Canadians for Properly Built Homes (CPBH): industry self-regulation in residential construction has inherent conflicts of interest

Claim: Canadians for Properly Built Homes (CPBH), a national volunteer-run consumer advocacy group, has been a long-standing critic of industry self-regulation in residential construction. CPBH's published critique focuses primarily on new-home warranty regimes (Tarion in Ontario) — but its core argument applies by extension to programs like RenoMark.

Core CPBH argument: Consumer-protection mechanisms run by the industry being regulated suffer from inherent conflicts of interest. Industry-run marks tend to under-enforce against their dues-paying members.

Source: canadiansforproperlybuilthomes.com.

Confidence: Reported (CPBH is an advocacy organization, not a neutral research body — the critique is editorially honest about its position).
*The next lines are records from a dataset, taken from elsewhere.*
(** ** Stateful code

    A C function that works on shared state is a [Prog S A]: from a state it
    returns a value and the new state, or it waits for ever on a condition
    no other thread will signal ([Block]), or it executes an operation C leaves
    undefined, a null-pointer dereference or an access outside an object
    ([Crash], with the reason). *)

Inductive outcome (S A : Type) :=
| Ret (a : A) (s : S)
| Block (s : S)
| Crash (why : string).
Arguments Ret {S A} _ _.
Arguments Block {S A} _.
Arguments Crash {S A} _.

Definition Prog (S A : Type) : Type := S → outcome S A.

Section prog.
Context {S : Type}.

#[export] Instance Prog_ret : MRet (Prog S) := λ A a s, Ret a s.
#[export] Instance Prog_bind : MBind (Prog S) := λ A B f m s,
  match m s with
  | Ret a s' => f a s'
  | Block s' => Block s'
  | Crash why => Crash why
  end.

Definition get : Prog S S := λ s, Ret s s.
Definition gets {A} (f : S → A) : Prog S A := λ s, Ret (f s) s.
Definition modify (f : S → S) : Prog S unit := λ s, Ret tt (f s).
Definition block {A} : Prog S A := λ s, Block s.
Definition crash {A} (why : string) : Prog S A := λ _, Crash why.

(** A C [if] whose condition reads the state. *)
Definition branch {A} (c : S → bool) (t e : Prog S A) : Prog S A :=
  λ s, if c s then t s else e s.
End prog.

(** ** Weakest preconditions

    [wp m Q s]: run from [s], the program does not crash, and if it returns
    [a] in [s'] then [Q a s'] holds. *)

Section wp.
Context {S : Type}.

Definition wp {A} (m : Prog S A) (Q : A → S → Prop) (s : S) : Prop :=
  match m s with
  | Ret a s' => Q a s'
  | Block _ => True
  | Crash _ => False
  end.

Lemma wp_ret {A} (a : A) Q s : Q a s → wp (mret a) Q s.
Proof. done. Qed.

Lemma wp_bind {A B} (m : Prog S A) (f : A → Prog S B) Q s :
  wp m (λ a, wp (f a) Q) s → wp (m ≫= f) Q s.
Proof. unfold wp, mbind, Prog_bind. by destruct (m s). Qed.

Lemma wp_mono {A} (m : Prog S A) (Q Q' : A → S → Prop) s :
  (∀ a s', Q a s' → Q' a s') → wp m Q s → wp m Q' s.
Proof. unfold wp. destruct (m s); auto. Qed.

Lemma wp_get (Q : S → S → Prop) s : Q s s → wp get Q s.
Proof. done. Qed.

Lemma wp_gets {A} (f : S → A) Q s : Q (f s) s → wp (gets f) Q s.
Proof. done. Qed.

Lemma wp_modify f (Q : unit → S → Prop) s : Q tt (f s) → wp (modify f) Q s.
Proof. done. Qed.

Lemma wp_block {A} (Q : A → S → Prop) s : wp block Q s.
Proof. done. Qed.

Lemma wp_branch {A} c (t e : Prog S A) Q s :
  (c s = true → wp t Q s) → (c s = false → wp e Q s) → wp (branch c t e) Q s.
Proof. unfold wp, branch. destruct (c s); intros Ht He; [by apply Ht | by apply He]. Qed.

Lemma wp_branch_true {A} c (t e : Prog S A) Q s : c s = true → wp t Q s → wp (branch c t e) Q s.
Proof. unfold wp, branch. by intros ->. Qed.

Lemma wp_branch_false {A} c (t e : Prog S A) Q s : c s = false → wp e Q s → wp (branch c t e) Q s.
Proof. unfold wp, branch. by intros ->. Qed.

Lemma wp_ret_inv {A} (m : Prog S A) Q s a s' : wp m Q s → m s = Ret a s' → Q a s'.
Proof. unfold wp. intros H E. by rewrite E in H. Qed.

Lemma wp_no_crash {A} (m : Prog S A) Q s why : wp m Q s → m s ≠ Crash why.
Proof. unfold wp. intros H E. by rewrite E in H. Qed.
End wp.

(** ** Programs that stay within a relation

    [keeps P R m]: from a state that satisfies the invariant [P], [m] does not
    crash, and the state it returns in satisfies [P] and is related by [R] to the
    one it started from.  With a preorder [R] the property is closed under
    sequencing, which is what lets a long C function be proved from the facts
    about its calls. *)

Section keeps.
Context {S : Type} (P : S → Prop) (R : S → S → Prop) `{!PreOrder R}.

Definition keeps {A} (m : Prog S A) : Prop :=
  ∀ s, P s → wp m (λ _ s', P s' ∧ R s s') s.

Lemma keeps_ret {A} (a : A) : keeps (mret a).
Proof. intros s H. split; [exact H|reflexivity]. Qed.

Lemma keeps_bind {A B} (m : Prog S A) (k : A → Prog S B) :
  keeps m → (∀ a, keeps (k a)) → keeps (m ≫= k).
Proof.
  intros Hm Hk s Hs. apply wp_bind. eapply wp_mono; [|apply (Hm s Hs)].
  intros a s' [Hs' HR]. eapply wp_mono; [|apply (Hk a s' Hs')].
  simpl. intros _ s'' [Hs'' HR']. split; [done|]. apply (transitivity HR HR').
Qed.

Lemma keeps_gets {A} (g : S → A) : keeps (gets g).
Proof. intros s H. split; [exact H|reflexivity]. Qed.

Lemma keeps_get : keeps get.
Proof. intros s H. split; [exact H|reflexivity]. Qed.

Lemma keeps_modify g : (∀ s, P s → P (g s) ∧ R s (g s)) → keeps (modify g).
Proof. intros H s. apply H. Qed.

Lemma keeps_block {A} : keeps (A := A) block.
Proof. done. Qed.

Lemma keeps_branch {A} c (t e : Prog S A) : keeps t → keeps e → keeps (branch c t e).
Proof. intros Ht He s Hs. apply wp_branch; intros _; [by apply Ht | by apply He]. Qed.

Lemma keeps_if {A} (b : bool) (t e : Prog S A) :
  keeps t → keeps e → keeps (if b then t else e).
Proof. by destruct b. Qed.

(** The rule that uses such a program inside a longer one. *)
Lemma wp_keeps {A B} (m : Prog S A) (k : A → Prog S B) Q s :
  keeps m → P s → (∀ a s', P s' → R s s' → wp (k a) Q s') → wp (m ≫= k) Q s.
Proof.
  intros Hm Hs Hk. apply wp_bind. eapply wp_mono; [|apply (Hm s Hs)].
  simpl. intros a s' [? ?]. auto.
Qed.
End keeps.

#[export] Hint Resolve keeps_ret keeps_gets keeps_get keeps_block : eebus.

Ltac keeps_step :=
  first
    [ solve [eauto with eebus typeclass_instances]
    | apply keeps_bind; [apply _| |intros ?]
    | apply keeps_branch
    | apply keeps_if
    | case_match ].

(** Closes goals of the form [keeps P R m]. *)
Ltac solve_keeps := repeat keeps_step.

(** Runs the monadic structure of a goal, leaving the named steps in place. *)
Ltac unfold_prog := cbv [mbind Prog_bind mret Prog_ret get gets modify block crash branch].

(** ** Lists *)

Section lists.
Context {A : Type}.

Lemma list_insert_middle (l1 l2 : list A) x y i :
  i = length l1 → <[i := y]> (l1 ++ x :: l2) = l1 ++ y :: l2.
Proof.
  intros ->. rewrite insert_app_r_alt by lia.
  by rewrite Nat.sub_diag.
Qed.

Lemma list_lookup_mid (l1 l2 : list A) x i :
  i = length l1 → (l1 ++ x :: l2) !! i = Some x.
Proof. intros ->. by apply list_lookup_middle. Qed.
End lists.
How to use this in Candid renovator client copy

Adjacent evidence the critique points to

  • Toronto Life "Bad Builder" investigation (Toronto contractor Mike Borac, 2023–2024).
  • Adam Gardin 2019 case — large-dollar renovation fraud in jurisdictions with HCRA, BILD, and RenoMark all active.

These cases demonstrate that even with all three signals in place, large-dollar renovation fraud continues. RenoMark membership reduces but does not eliminate this risk — the case-study language for any RenoMark renovator client should reflect that honestly.